Torn between two lives, Kin is desperate for a way to stay connected to both. But when his best efforts threaten to destroy the agency and even history itself, his daughter’s very existence is at risk. It’ll take one final trip across time to save Miranda—even if it means breaking all the rules of time travel in the process.
A uniquely emotional genre-bending debut, Here and Now and Then captures the perfect balance of heart, playfulness, and imagination, offering an intimate glimpse into the crevices of a father’s heart and its capacity to stretch across both space and time to protect the people that mean the most.
I RECEIVED A DRC FROM THE PUBLISHER VIA NETGALLEY. THANK YOU.
My Review: First, read this:
Somehow, he’d mistaken her being good at something for really wanting to do it.
–and–
Sometimes I feel like I can’t move forward with things. Because it’s not right that life is happening without her. But I keep telling myself that she would want us to change and move forward. She’d say an awesome quote and it’d make it all right. So I’m nervous because of how I feel. But I’m also nervous because it’s like this big life thing without Mom and I wonder how can it really be me without her. We’re all different people all through our lives, but that’s okay, as long as you remember all the people you used to be.

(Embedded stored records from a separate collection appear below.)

Lemma run_accounted l0 l1 s evs : accounted l0 l1 s -> accounted l0 l1 (run sys s evs).
Proof.
  intros Hs. unfold run. revert s Hs. induction evs as [|ev evs IH]; intros s Hs; [done|].
  cbn. apply IH. by apply step_accounted.
Qed.

(** ** Disconnect alone *)

Definition alone (n : nat) (s : session) : session := Nat.iter n (disconnect sys) s.

Lemma alone_S n s : alone (S n) s = alone n (disconnect sys s).
Proof. apply Nat.iter_succ_r. Qed.

Lemma alone_add n m s : alone (n + m) s = alone m (alone n s).
Proof. unfold alone. rewrite Nat.add_comm. apply Nat.iter_add. Qed.

(** A list of commands, run one step at a time. *)
Lemma alone_commands {A} (c : A -> string * list string) (p : list A -> teardown) todo s :
  (forall x todo s, s_phase s = p (x :: todo) -> disconnect sys s = command sys s (c x) (p todo)) ->
  s_phase s = p todo ->
  alone (length todo) s =
  with_disconnect s (run_all sys (map c todo) (s_log s)).1 (s_mgr s)
    (s_errs s ++ (run_all sys (map c todo) (s_log s)).2) (p []).
Proof.
  intros Hstep. revert s. induction todo as [|x todo IH]; intros s Hp.
  - cbn. rewrite app_nil_r. destruct s. cbn in *. by subst.
  - cbn [length]. rewrite alone_S, (Hstep x todo s Hp).
    unfold command. cbn [map run_all]. destruct (c x) as [what cmd] eqn:Ec. cbn [fst snd].
    destruct (Routes.run sys (s_log s) cmd) as [l err] eqn:Er. rewrite IH by done.
    cbn [with_disconnect s_log s_mgr s_errs].
    destruct (run_all sys (map c todo) l) as [l' errs]. cbn [fst snd].
    unfold with_disconnect. cbn. f_equal. rewrite <- app_assoc. by destruct err.
Qed.

Lemma run_all_app cmds cmds' l :
  run_all sys (cmds ++ cmds') l =
  let '(l, errs) := run_all sys cmds l in
  let '(l, errs') := run_all sys cmds' l in (l, errs ++ errs').
Proof.
  revert l. induction cmds as [|[what cmd] cmds IH]; intros l; cbn [app run_all].
  { by destruct (run_all sys cmds' l). }
  destruct (Routes.run sys l cmd) as [l1 err]. rewrite IH.
  destruct (run_all sys cmds l1) as [l2 errs]. destruct (run_all sys cmds' l2) as [l3 errs'].
  by destruct err.
Qed.

(** The same, with the step to what [next] reads. *)
Lemma alone_range {A} (c : A -> string * list string) (p : list A -> teardown) (next : RouteManager -> teardown)
    todo s l r errs :
  (forall x todo s, s_phase s = p (x :: todo) -> disconnect sys s = command sys s (c x) (p todo)) ->
  (forall s l r errs, disconnect sys (with_disconnect s l r errs (p [])) = with_disconnect s l r errs (next r)) ->
  alone (length todo + 1) (with_disconnect s l r errs (p todo)) =
  with_disconnect s (run_all sys (map c todo) l).1 r (errs ++ (run_all sys (map c todo) l).2) (next r).
Proof.
  intros Hc Hn. rewrite alone_add, (alone_commands c p todo) by done.
  change (alone 1 ?x) with (disconnect sys x). by rewrite Hn.
Qed.

(** Restore, as Disconnect runs it when nothing else does. *)
Lemma restore_alone s :
  s_phase s = Up -> installed (s_mgr s) = true ->
  exists n, let s' := alone n s in
    s_phase s' = Forgetting /\
    Restore sys (s_mgr s) (s_log s) =
    (s_mgr s', s_log s', match s_errs s' with [] => None | errs => Some ("restore routes: " +:+ Join "; " errs) end).
Proof.
  intros Hp Hi. set (r := s_mgr s). fold r in Hi.
  exists (1 + ((length (fixed_commands r) + 1) + ((length (hostBypass r) + 1) + ((length (netBypass r) + 1) + 1))))%nat.
  cbn zeta. rewrite (alone_add 1).
  assert (E1 : alone 1 s = with_disconnect s (s_log s) (set_installed r false) [] (Fixed (fixed_commands r)))
    by (cbn; unfold disconnect, Close; rewrite Hp; fold r; by rewrite Hi).
  rewrite E1, (alone_add (length (fixed_commands r) + 1)).
  rewrite (alone_range (fun c => c) Fixed (fun r => Hosts (hostBypass r)));
    [|intros x todo t Ht; unfold disconnect, Close; by rewrite Ht|done].
  rewrite (alone_add (length (hostBypass r) + 1)).
  rewrite (alone_range host_command Hosts (fun r => Nets (netBypass r)) (hostBypass r));
    [|intros x todo t Ht; unfold disconnect, Close; by rewrite Ht|done].
  rewrite (alone_add (length (netBypass r) + 1)).
  rewrite (alone_range net_command Nets (fun _ => Clearing) (netBypass r));
    [|intros x todo t Ht; unfold disconnect, Close; by rewrite Ht|done].
  unfold Restore. rewrite Hi. cbn [negb]. rewrite restore_commands_parts, run_all_app, map_id.
  destruct (run_all sys (fixed_commands r) (s_log s)) as [l1 e1]. cbn [fst snd]. rewrite run_all_app.
  destruct (run_all sys (map host_command (hostBypass r)) l1) as [l2 e2]. cbn [fst snd].
  destruct (run_all sys (map net_command (netBypass r)) l2) as [l3 e3]. cbn [fst snd app].
  rewrite app_assoc. split; [done|]. by destruct ((e1 ++ e2) ++ e3).
Qed.
Lemma late_close_negative_witness :
  c_state (ex_connect []).1.1 = StateConnected /\
  let c' := (Disconnect (ex_connect []).1.1 (ex_connect []).1.2 (ex_outside [])).1.1 in
  s_ActiveConn (Status (set_stats c' (Dialer.Close ex_tunnel (c_stats c')).2) 5) = -1.
Proof.
  split; [vm_compute; reflexivity|].
  apply (late_close_negative (ex_connect []).1.1 (ex_connect []).1.2 (ex_outside []) ex_tunnel 5).
  - vm_compute. discriminate.
  - reflexivity.
Defined.
(* ===== verification/App.v ===== *)
(** cmd/ttclient: the desktop application.  Its bindings as operations on the
    application, the files, the client of [ClientCore] and the notices shown;
    deep links, logs, the update check and the adapters of Windows.  One binding
    runs at a time, and wails, the JSON codecs and the network are parameters. *)
From S2P Require Import Prelude GoStrings GoHttp GoOS Profile Enroll.
From S2P Require Dialer Routes Tun ClientCore.
#[local] Open Scope Z_scope.

#[local] Existing Instance ClientCore.State_eq_dec.

(** ** main.go: deep links *)

Definition deep_scheme : string := "firetunnel://".

(** The characters [url.Parse] takes in the user part of an authority. *)
Definition userinfo_char (c : ascii) : bool :=
  let v := aval c in
  ((97 <=? v) && (v <=? 122)) || ((65 <=? v) && (v <=? 90)) || ((48 <=? v) && (v <=? 57)) ||
  has_char c "-._:~!$&'()*+,;=%@".
Definition valid_userinfo (s : string) : bool := forallb userinfo_char (String.list_ascii_of_string s).

(** [url.Parse] of a link with the scheme: its query when it parses with the
    host "enroll", which no other authority than one ending in it yields. *)
Definition enroll_query (link : string) : option string :=
  let '(u, frag) := default (link, "") (Cut "#"%char link) in
  let '(rest, query) := default (u, "") (Cut "?"%char u) in
  let '(authority, path) := default (sdrop 13 rest, "") (Cut "/"%char (sdrop 13 rest)) in
  let '(user, host) := default ("", authority) (CutLast "@"%char authority) in
  if negb (has_ctl u) && is_ok (QueryUnescape frag) && is_ok (QueryUnescape path) &&
     valid_userinfo user && is_ok (QueryUnescape user) && bool_decide (host = "enroll")
  then Some query else None.

Definition deep_link (arg : string) : option string :=
  if HasPrefix arg deep_scheme then
    query ← enroll_query arg;
    let url := default "" (ParseQuery query !! "url") in
    if bool_decide (url = "") then None else Some url
  else None.

(** [parseDeepLink]: the first argument behind the program that is a link. *)
Definition parseDeepLink (args : list string) : string := default "" (head (omap deep_link (tail args))).

(** ** Files in fixed places (elevate_*.go, logs.go; with slashes) *)

Definition app_file (home name : string) : string :=
  path_Join (path_Join (path_Join home ".config") "ttclient") name.
Definition logFilePath (home : string) : string := app_file home "ttclient.log".
Definition deepLinkFile (home : string) : string :=
  app_file (if bool_decide (home = "") then "/tmp" else home) "pending_deeplink".

(** The file of a link is removed as it is read. *)
Definition readAndClearDeepLinkFile (f : fs) (home : string) : fs * string :=
  match ReadFile f (deepLinkFile home) with
  | Err _ => (f, "")
  | Ok data => ((Remove f (deepLinkFile home)).1, TrimSpace data)
  end.

(** The link [main] starts with. *)
Definition first_link (f : fs) (home : string) (args : list string) : fs * string :=
  let link := parseDeepLink args in
  let '(f, file_link) := readAndClearDeepLinkFile f home in
  (f, if bool_decide (file_link <> "") && bool_decide (link = "") then file_link else link).

(** The script that asks for administrator rights on macOS. *)
Definition elevate_script (exe : string) (args : list string) : string :=
  "do shell script " +:+ String dq (exe +:+ " " +:+ Join " " (tail args)) +:+ String dq " with administrator privileges".

Definition readLogTail (f : fs) (home : string) (maxLines : nat) : res string :=
  data ← ReadFile f (logFilePath home);
  let lines := Split nl data in
  Ok (Join nls (if (maxLines <? length lines)%nat then drop (length lines - maxLines) lines else lines)).

Definition ReadLogs (f : fs) (home : string) (lines : Z) : res string :=
  readLogTail f home (Z.to_nat (if lines <=? 0 then 200 else lines)).

(** ** The update check *)

Definition Version : string := "0.1.0-beta".

Record release := { TagName : string; HTMLURL : string; Body : string }.
Record UpdateInfo := { Available : bool; u_Version : string; URL : string; ReleaseNotes : string }.

(** Go's order of strings. *)
Definition str_gt (a b : string) : bool := negb (String.leb a b).

(** [fetch]: the status and the body; [decode]: encoding/json. *)
Definition CheckForUpdate (fetch : res (Z * res string)) (decode : string -> res release) : res UpdateInfo :=
  '(status, body) ← wrap_err "check update: " fetch;
  if negb (status =? 200) then Ok {| Available := false; u_Version := ""; URL := ""; ReleaseNotes := "" |}
  else
    body ← body;
    r ← decode (stake 65536 body);
    let remote := TrimPrefix (TagName r) "v" in
    Ok (if negb (bool_decide (remote = "")) && negb (bool_decide (remote = Version)) && str_gt remote Version
        then {| Available := true; u_Version := remote; URL := HTMLURL r; ReleaseNotes := Body r |}
        else {| Available := false; u_Version := Version; URL := ""; ReleaseNotes := "" |}).

(** ** wintun_check_windows.go: other VPN adapters *)

Record ConflictAdapter := { ca_Name : string; ca_Description : string; ca_Status : string }.

Definition conflicts : list string :=
  ["radmin"; "hamachi"; "anydesk"; "zerotier"; "tailscale";
   "wireguard"; "wintun"; "cloudflare"; "openvpn"; "tap-windows"].

Definition quote_comma : string := String dq (String ","%char (String dq "")).

(** [strings.Split] at a separator that is not empty. *)
Fixpoint split_go (fuel : nat) (s sep : string) : list string :=
  match fuel, Index s sep with
  | S fuel, Some i => stake i s :: split_go fuel (sdrop (i + String.length sep) s) sep
  | _, _ => [s]
  end.
Definition SplitOn (s sep : string) : list string := split_go (String.length s) s sep.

What you really need to know about this read is there, in those quotes.
It's been several years since I got this DRC, to my shame, and I've put off writing about it because it was...good. Okay reading. Neat ideas! And it could've been so much more. There are reasons, though, to pass on from bashing a first novel. The resulting career is a big one: Mike Chen's a significant author in SF these days. He's grown a good deal as a writer, and this promising start has paid off.
The emotional core of this crossed-destinies story is still: Did a missing past even matter anymore compared to human touch in the here and now? It's a clear-cut choice and Kin, the point-of-view time traveler, must make it. What happens to him, as a result of making his choice, isn't a perfect ending. It is a happy one, and worthy of the suspenseful story that led to it. But...and this is a key consideration...there's a reason none of my quotes are dialogue.
Go in forearmed. Enjoy the good things the story offers, and be entertained.